Há uns tempos, mais de ano, estava assistindo ao programa de Ana Maria Braga (qual o problema?) e passou uma reportagem sobre uma professora que decidiu viver só no meio da Amazônia, dando aula para suas crianças que vinham de longe quando o rio deixava. Quem também a visitava eram uns ribeirinhos que moravam por ali, para trazer farinha, peixe, agrados. O repórter, impressionado em ver uma mulher tão culta morando na selva, perguntou se ela não sentia falta de conversar com alguém de maiores estudos. E o que ela respondeu eu protejo bem para não esquecer: “Sei algumas coisas de português, história, matemática, geografia. Mas não sei fazer farinha, nem pescar. Cada um tem seus conhecimentos e ignorâncias, ninguém vale mais nem menos por isso”.

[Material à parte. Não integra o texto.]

(** * Navigation queue of Geany (src/navqueue.c)

    A shallow embedding of the navigation history: anchors, the refresh
    of an anchor from the navigation indicator, the queue and its cursor,
    and the four public mutations.  The collaborators the file calls into
    (document registry, Scintilla indicator wrappers, editor cursor) are
    an interface, [Editor]; the queue code is embedded over any
    implementation of it.  navqueue_free and navqueue_goto_line come
    after the four mutations. *)

From Stdlib Require Import ZArith Lia.
From stdpp Require Import base option list strings.

(** ** Machine integers *)

(** [gint] is a 32-bit signed integer.  A value stored into a [gint]
    variable is reduced to its range. *)
Definition to_gint (z : Z) : Z := ((z + 2147483648) mod 4294967296 - 2147483648)%Z.

(** #define MAX_NAVQUEUE_LENGTH 100 *)
Definition MAX_NAVQUEUE_LENGTH : nat := 100.

(** ** The collaborators

    Everything navqueue.c calls that lives in document.c, sciwrappers.c
    and editor.c.  [World] is the state of the documents array and of the
    Scintilla widgets; a [GeanyDocument] is a non-NULL [GeanyDocument *]
    (the pointer stays valid after the document is closed, only
    [is_valid] is cleared). *)
Class Editor : Type := {
  World : Type;
  GeanyDocument : Type;
  GeanyDocument_eq_dec :: EqDecision GeanyDocument;
  (** doc->is_valid *)
  doc_is_valid : World → GeanyDocument → bool;
  (** doc->file_name, NULL as [None] *)
  doc_file_name : World → GeanyDocument → option string;
  document_find_by_filename : World → string → option GeanyDocument;
  document_get_current : World → option GeanyDocument;
  (** sci_indicator_value_at(doc->editor->sci, GEANY_INDICATOR_NAVIGATION, pos) *)
  sci_indicator_value_at : World → GeanyDocument → Z → Z;
  (** sci_indicator_end(doc->editor->sci, GEANY_INDICATOR_NAVIGATION, pos) *)
  sci_indicator_end : World → GeanyDocument → Z → Z;
  (** sci_indicator_set; sci_indicator_set_value(value); sci_indicator_fill(pos, 1) *)
  sci_indicator_fill : World → GeanyDocument → Z → Z → World;
  (** sci_indicator_set; sci_indicator_clear(pos, 1) *)
  sci_indicator_clear : World → GeanyDocument → Z → World;
  sci_get_current_position : World → GeanyDocument → Z;
  (** editor_goto_pos(doc->editor, pos, TRUE) *)
  editor_goto_pos : World → GeanyDocument → Z → bool * World;
}.

(** Modelled from the spec: the marker substrate of section 6,
    [tag_unit_range(offset, id)], [clear_unit_range(offset)] and
    [value_at(offset)], scoped to one document.  Tagging writes the id on
    the unit at the offset, clearing writes 0 ("none") there, and neither
    touches another unit, another document, or the document registry. *)
Class MarkerLaws (E : Editor) : Prop := {
  value_at_fill w d v p d' q :
    sci_indicator_value_at (sci_indicator_fill w d v p) d' q =
    if decide (d' = d ∧ q = p) then v else sci_indicator_value_at w d' q;
  value_at_clear w d p d' q :
    sci_indicator_value_at (sci_indicator_clear w d p) d' q =
    if decide (d' = d ∧ q = p) then 0%Z else sci_indicator_value_at w d' q;
  is_valid_fill w d v p d' :
    doc_is_valid (sci_indicator_fill w d v p) d' = doc_is_valid w d';
  file_name_fill w d v p d' :
    doc_file_name (sci_indicator_fill w d v p) d' = doc_file_name w d';
  is_valid_clear w d p d' :
    doc_is_valid (sci_indicator_clear w d p) d' = doc_is_valid w d';
  file_name_clear w d p d' :
    doc_file_name (sci_indicator_clear w d p) d' = doc_file_name w d';
}.

(** Modelled from the spec: utils_str_equal (utils.c) compares two file
    identities, NULL being equal to NULL only. *)
Definition utils_str_equal (a b : option string) : bool := bool_decide (a = b).

(** ** The slow path of refresh_anchor: the scan over indicator ranges *)

(** How the do-while loop of refresh_anchor is left: by the [return]
    inside it, with the offset where the id was seen, or by its
    condition [pos > prev] failing. *)
Inductive scan_result : Type :=
  | Found (pos : Z)
  | NotFound.

Section IndicatorScan.
(** The two queries on the document being scanned, and the anchor's id. *)
Variables (value_at range_end : Z → Z) (id : Z).

(** One pass through the loop body at [pos]; [again] is what follows
    when the condition [pos > prev] holds.  The end of the range is
    stored into the [gint] variable [pos]. *)
Definition scan_body (again : Z → scan_result) (pos : Z) : scan_result :=
  let prev := pos in
  if (value_at pos =? id)%Z then Found pos
  else
    let pos := to_gint (range_end pos) in
    if (pos >? prev)%Z then again pos else NotFound.

(** [scan_unroll n again pos] is the loop unrolled [2^n] times, followed
    by [again]. *)
Fixpoint scan_unroll (n : nat) (again : Z → scan_result) (pos : Z) : scan_result :=
  match n with
  | O => scan_body again pos
  | S n' => scan_unroll n' (scan_unroll n' again) pos
  end.

(** The loop from [pos = 0].  [pos] grows strictly from one pass to the
    next and is a [gint], so fewer than [2^32] passes are made and the
    continuation after them is not reached ([scan_unroll_exec]). *)
Definition indicator_scan : scan_result :=
  scan_unroll 32 (λ _, NotFound) 0.

(** The executions of the loop: [scan_exec pos r] when the loop entered
    at [pos] is left with [r] after finitely many passes. *)
Inductive scan_exec : Z → scan_result → Prop :=
  | scan_exec_found pos :
      value_at pos = id → scan_exec pos (Found pos)
  | scan_exec_stop pos :
      value_at pos ≠ id → (to_gint (range_end pos) <= pos)%Z →
      scan_exec pos NotFound
  | scan_exec_next pos r :
      value_at pos ≠ id → (to_gint (range_end pos) > pos)%Z →
      scan_exec (to_gint (range_end pos)) r →
      scan_exec pos r.

End IndicatorScan.

(** ** Anchors and the queue *)

Section Navqueue.
Context {E : Editor}.

(** typedef struct { gchar *file; GeanyDocument *doc; gint id; gint pos; }
    NavigationAnchor.  [file] is never NULL: it is copied from a file name
    that navqueue_add_position has checked. *)
Record NavigationAnchor : Type := {
  anchor_file : string;
  anchor_doc : option GeanyDocument;
  anchor_id : Z;
  anchor_pos : Z;
}.

(** The static variables of navqueue.c, with the world they act on.
    [navigation_queue] has its head first.  [nav_queue_pos] is a [guint];
    every subtraction on it below is guarded by the test before it and
    it is only incremented below the queue length, so it is a [nat].
    [navigation_buttons] is the sensitivity last given to NavBack and
    NavFor. *)
Record NavState : Type := {
  world : World;
  navigation_queue : list NavigationAnchor;
  nav_queue_pos : nat;
  counter : Z;
  navigation_buttons : bool * bool;
}.

(** #define DOC_VALID(doc_ptr) ((doc_ptr) != NULL && (doc_ptr)->is_valid) *)
Definition DOC_VALID (w : World) (doc_ptr : option GeanyDocument) : bool :=
  match doc_ptr with
  | Some d => doc_is_valid w d
  | None => false
  end.

Definition navqueue_init (w : World) : NavState :=
  {| world := w; navigation_queue := []; nav_queue_pos := 0; counter := 0;
     navigation_buttons := (false, false) |}.

Definition adjust_buttons (s : NavState) : NavState :=
  let set b :=
    {| world := world s; navigation_queue := navigation_queue s;
       nav_queue_pos := nav_queue_pos s; counter := counter s;
       navigation_buttons := b |} in
  if length (navigation_queue s) <? 2 then set (false, false)
  else if nav_queue_pos s =? 0 then set (true, false)
  else set (nav_queue_pos s <? length (navigation_queue s) - 1, true).

(** [file] is doc->file_name, which the caller has found not NULL. *)
Definition set_anchor (w : World) (counter : Z) (doc : GeanyDocument)
    (file : string) (pos : Z) : NavigationAnchor * World * Z :=
  let counter := to_gint (counter + 1) in
  let anchor :=
    {| anchor_file := file; anchor_doc := Some doc; anchor_id := counter;
       anchor_pos := pos |} in
  (anchor, sci_indicator_fill w doc (anchor_id anchor) (anchor_pos anchor), counter).

Definition refresh_anchor (w : World) (anchor : NavigationAnchor) : NavigationAnchor :=
  let doc :=
    if negb (DOC_VALID w (anchor_doc anchor))
       || negb (utils_str_equal (anchor_doc anchor ≫= doc_file_name w)
                                (Some (anchor_file anchor)))
    then document_find_by_filename w (anchor_file anchor)
    else anchor_doc anchor in
  let anchor :=
    {| anchor_file := anchor_file anchor; anchor_doc := doc;
       anchor_id := anchor_id anchor; anchor_pos := anchor_pos anchor |} in
  match doc with
  | None => anchor
  | Some d =>
      if (anchor_id anchor =? 0)%Z then anchor
      else if (sci_indicator_value_at w d (anchor_pos anchor) =? anchor_id anchor)%Z
      then anchor
      else
        match indicator_scan (sci_indicator_value_at w d) (sci_indicator_end w d)
                (anchor_id anchor) with
        | Found pos =>
            {| anchor_file := anchor_file anchor; anchor_doc := doc;
               anchor_id := anchor_id anchor; anchor_pos := pos |}
        | NotFound =>
            {| anchor_file := anchor_file anchor; anchor_doc := doc;
               anchor_id := 0; anchor_pos := anchor_pos anchor |}
        end
  end.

Lembrei dessa frase porque outro dia ela foi revisitada, também na televisão. No GNT Fashion,  a apresentadora Lilian Pacce encontrou Regina Casé num desses eventos de moda e uma das primeiras coisas que quis saber dela foi como uma moça tão bem educada, ex-aluna do Sacré-Couer, foi se interessar por povo. E Regina, muito fina e elegante, respondeu que  foi justamente por ter tido uma boa educação que aprendeu a conviver com todas as classes sociais. Que uma coisa estava implicada na outra, e era assim que devia ser.

E enquanto esse dia não chega, porque nem sei se estamos habilitados a viver num mundo tão melhorado, vou rememorando o que dizia meu professor de estética, com aquela voz de quem só fala coisas importantes. Quando a gente reclamava que estava ficando difícil o assunto, e mesmo tolerar a vida a partir daqueles conhecimentos adquiridos, ele só respondia: “Lamento, não dá para voltar a ser pescador”, tomando por pescador o homem sem metafísicas, como o Esteves do poema de Pessoa. E a gente se entristecia, porque naquela hora era mesmo o que todo mundo queria, uma condição qualquer de despensar.